For every integer \(s\ge 3\), there is a constant \(C=C(s)\) such that the following holds for every sufficiently large n. Let G be an n-vertex graph with average degree at least d, where \(C\log \log n\le d\le n^{\frac{s-2}{s}}\). Then G contains an s-regular subgraph on at most \(nd^{-\frac{s}{s-2}}(\log n)^C\) vertices.

Note that in the special case where \(d\le (\log n)^{C(s-2)/s}\), Conjecture 3.1 asserts the existence of an s-regular subgraph, without a requirement on its order. This is the well studied Erdős–Sauer problem which was resolved very recently in [21]. It was shown there that for large \(C=C(s)\), every n-vertex graph with average degree at least \(C\log \log n\) has an s-regular subgraph. This is tight, as an old construction of Pyber, Rödl and Szemerédi [30] shows that there is some \(c>0\) such that there are n-vertex graphs with average degree at least \(c\log \log n\) and no s-regular subgraph.

On the other hand, when d is very large and we are looking for a subgraph of bounded order, we have the following conjecture generalizing Theorem 1.4. This conjecture quantifies Problem 7.1 from [22].

Conjecture 3.2

For every integer \(s\ge 3\) and \(\varepsilon >0\), there is a positive integer t such that the following holds for all sufficiently large n. Let G be an n-vertex graph of average degree at least \( n^{1-\frac{2}{s}+\varepsilon }\). Then G contains an s-regular subgraph on at most t vertices.

As we remarked earlier, Conjecture 3.2 is known to be true if s is even [19], or \(s=3\) [20].

3.2 Uniform Hypergraphs

Another interesting direction one may explore is the analogous question for uniform hypergraphs, which was also considered by Feige and Wagner [15].

Problem 3.3

Let rn be positive integers, and \(s,d>1\) be real numbers. Determine the asymptotic value of the smallest \(t=t_r(n,d,s)\) such that every r-uniform hypergraph on n vertices of average degree at least d contains a subhypergraph on at most t vertices of average degree at least s.

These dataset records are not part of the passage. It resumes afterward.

(** [cc2530_do_cmd] up to the first sample: the frame is on the wire and
    DATA is an input again. *)
Lemma do_cmd_wire_prefix (i : nat) (c : cc2530_cmd)
    (params : option (list Z)) (outbuf : list Z) (st : state) :
  cc2530_commands st !! i = Some c ->
  (Z.to_nat (cmd_in c) <= length (params_bytes params))%nat ->
  cc2530_do_cmd (Some i) params outbuf st
  = (rv <- call (gpio_get_value DATA_GPIO);;
     vt <- wait_ready (Z.to_nat DEFAULT_TIMEOUT) (snd rv);;
     if snd vt =? 0 then
       eprintf "timed out waiting for chip to be ready again\n" [];;
       ret (0, outbuf)
     else
       answer <- read_answer (Z.to_nat (cmd_out c));;
       outbuf' <- memcpy_out outbuf answer;;
       ret (0, outbuf'))
      (set_hw
         (mk_wire false
            (List.last
               (flat_map bits_of_byte
                  (opcode_byte c
                   :: take (Z.to_nat (cmd_in c)) (params_bytes params)))
               (w_data (hw st)))
            (rev (flat_map bits_of_byte
                    (opcode_byte c
                     :: take (Z.to_nat (cmd_in c)) (params_bytes params)))
             ++ w_sent (hw st))%list
            (w_tape (hw st))
            (w_clocks (hw st)
             + N.of_nat
                 (length
                    (flat_map bits_of_byte
                       (opcode_byte c
                        :: take (Z.to_nat (cmd_in c))
                             (params_bytes params)))))) st).
Proof.
  intros Hc Hin.
  unfold cc2530_do_cmd. unfold bind at 1, deref. rewrite Hc.
  unfold bind at 1. rewrite call_malloc. cbn [negb].
  unfold bind at 1. rewrite call_drive. cbn [Z.eqb negb].
  replace (if cmd_id c =? CMD_DBG_INST
           then send_byte (Z.lor (cmd_id c) (cmd_in c))
           else send_byte (cmd_id c))
    with (send_byte (opcode_byte c))
    by (unfold opcode_byte; destruct (cmd_id c =? CMD_DBG_INST); reflexivity).
  unfold bind at 1. rewrite send_byte_wire by reflexivity.
  unfold bind at 1. rewrite send_params_wire; [|reflexivity|exact Hin].
  rewrite !hw_set_hw, !set_hw_set_hw, clocked_out_app, drop_0.
  unfold bind at 1. rewrite call_release. cbn [Z.eqb negb].
  rewrite !hw_set_hw, !set_hw_set_hw. reflexivity.
Qed.

Lemma read_answer_any (n : nat) (st : state) :
  w_driving (hw st) = false ->
  exists l,
    read_answer n st = Done l (set_hw (sampled (8 * n) (hw st)) st)
    /\ length l = n.
Proof.
  revert st. induction n as [|n IH]; intros st Hd.
  - exists []. split; [|reflexivity].
    cbn [read_answer Nat.mul]. unfold ret. f_equal.
    rewrite <- (set_hw_same st) at 1. f_equal.
    apply wire_ext; cbn; auto. lia.
  - cbn [read_answer]. unfold bind at 1, read_byte.
    destruct (read_bits_wire 8 0 st Hd) as (b & -> & _).
    destruct (IH (set_hw (sampled 8 (hw st)) st) Hd) as (l & Hl & Hlen).
    unfold bind at 1. rewrite Hl. exists (b :: l).
    split; [|simpl; rewrite Hlen; reflexivity]. unfold ret.
    rewrite hw_set_hw, set_hw_set_hw, sampled_sampled. do 3 f_equal. lia.
Qed.

End Wire.

Lemma list_neq_cons {A} (x : A) (l : list A) : l <> x :: l.
Proof.
  intros H. apply (f_equal (@length A)) in H. simpl in H. lia.
Qed.

(** *** Bytes *)

Section Bytes.

Local Abbreviation state := (state wire).

Local Existing Instance wire_backend.

(** X14: [send_byte] puts the eight bits of its argument on DATA, bit 7 first,
    with one clock pulse each; it samples nothing. *)
Theorem send_byte_msb_first (b : Z) (st : state) :
  w_driving (hw st) = true ->
  exists h,
    send_byte b st = Done tt (set_hw h st)
    /\ rev (w_sent h)
       = (rev (w_sent (hw st))
          ++ map (Z.testbit b) [7; 6; 5; 4; 3; 2; 1; 0])%list
    /\ w_tape h = w_tape (hw st)
    /\ w_clocks h = (w_clocks (hw st) + 8)%N.
Proof.
  intros Hd. eexists. split; [apply send_byte_wire; exact Hd|].
  unfold clocked_out. cbn [w_sent w_tape w_clocks].
  rewrite rev_app_distr, rev_involutive. repeat split.
Qed.

(** X15: A byte sent with [send_byte] and played back to [read_byte] comes out
    as it went in. *)
Theorem read_byte_inverts_send_byte (b : Z) (st st1 st2 : state)
    (rest : list bool) :
  is_byte b ->
  w_driving (hw st) = true -> w_sent (hw st) = [] ->
  send_byte b st = Done tt st1 ->
  w_driving (hw st2) = false ->
  w_tape (hw st2) = (rev (w_sent (hw st1)) ++ rest)%list ->
  exists h,
    read_byte st2 = Done b (set_hw h st2) /\ w_tape h = rest.
Proof.
  intros Hb Hd Hs Hsend Hd2 Htape.
  rewrite (send_byte_wire b st Hd) in Hsend. injection Hsend as <-.
  rewrite hw_set_hw in Htape. unfold clocked_out in Htape.
  cbn [w_sent] in Htape. rewrite Hs, app_nil_r, rev_involutive in Htape.
  eexists. split; [apply (read_byte_wire b rest st2 Hb Hd2 Htape)|].
  unfold sampled. cbn [w_tape]. rewrite Htape. reflexivity.
Qed.

End Bytes.

(** *** Commands *)

Section Frames.

Local Abbreviation state := (state wire).

Local Existing Instance wire_backend.

(** X16: The frame of a command: with DATA as an output, the opcode byte (for
    [debug_inst] with the parameter count in its low bits) and the first
    [in] parameter bytes, each bit 7 first; then, with DATA as an input, one
    sample, and eight clock pulses and a sample as long as the sample reads
    high; then [out] answer bytes, copied to the start of the caller's
    buffer.  Here the target is ready after [k < 1000] high samples and
    answers [ans]. *)
Theorem do_cmd_frame (i : nat) (c : cc2530_cmd) (params : option (list Z))
    (ans outbuf : list Z) (k : nat) (rest : list bool) (st : state) :
  cc2530_commands st !! i = Some c ->
  (Z.to_nat (cmd_in c) <= length (params_bytes params))%nat ->
  length ans = Z.to_nat (cmd_out c) -> Forall is_byte ans ->
  (length ans <= length outbuf)%nat ->
  (k < 1000)%nat ->
  w_tape (hw st)
  = (repeat true k ++ false :: flat_map bits_of_byte ans ++ rest)%list ->
  exists h,
    cc2530_do_cmd (Some i) params outbuf st
    = Done (0, (ans ++ drop (length ans) outbuf)%list) (set_hw h st)
    /\ w_driving h = false
    /\ w_sent h
       = (rev (flat_map bits_of_byte
                 (opcode_byte c
                  :: take (Z.to_nat (cmd_in c)) (params_bytes params)))
          ++ w_sent (hw st))%list
    /\ w_tape h = rest
    /\ w_clocks h
       = (w_clocks (hw st)
          + 8 * N.of_nat (1 + Z.to_nat (cmd_in c) + k
                          + Z.to_nat (cmd_out c)))%N.
Proof. apply do_cmd_wire. Qed.

Lemma answer_keeps_console (n : nat) (outbuf : list Z) (st : state) :
  w_driving (hw st) = false ->
  console
    (final
       ((answer <- read_answer n;;
         outbuf' <- memcpy_out outbuf answer;;
         ret (0, outbuf')) st))
  = console st.
Proof.
  intros Hd. destruct (read_answer_any n st Hd) as (l & Hl & _).
  unfold bind at 1. rewrite Hl. unfold bind, memcpy_out, ret, fault.
  destruct (length l <=? length outbuf)%nat; reflexivity.
Qed.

This problem is closely related to another well known conjecture of Feige [14] about even covers of hypergraphs. An even cover of a hypergraph is a non-empty subhypergraph in which each vertex is contained in an even number of edges. Feige conjectured that every r-uniform hypergraph with n vertices and average degree d contains an even cover on at most \(nd^{-\frac{2}{r-2}}\text{ polylog }(n)\) vertices, which was recently settled by Guruswami, Kothari, and Manohar [18]. Indeed, in order to find a small even cover, one needs to first guarantee a small subhypergraph of average degree at least 2.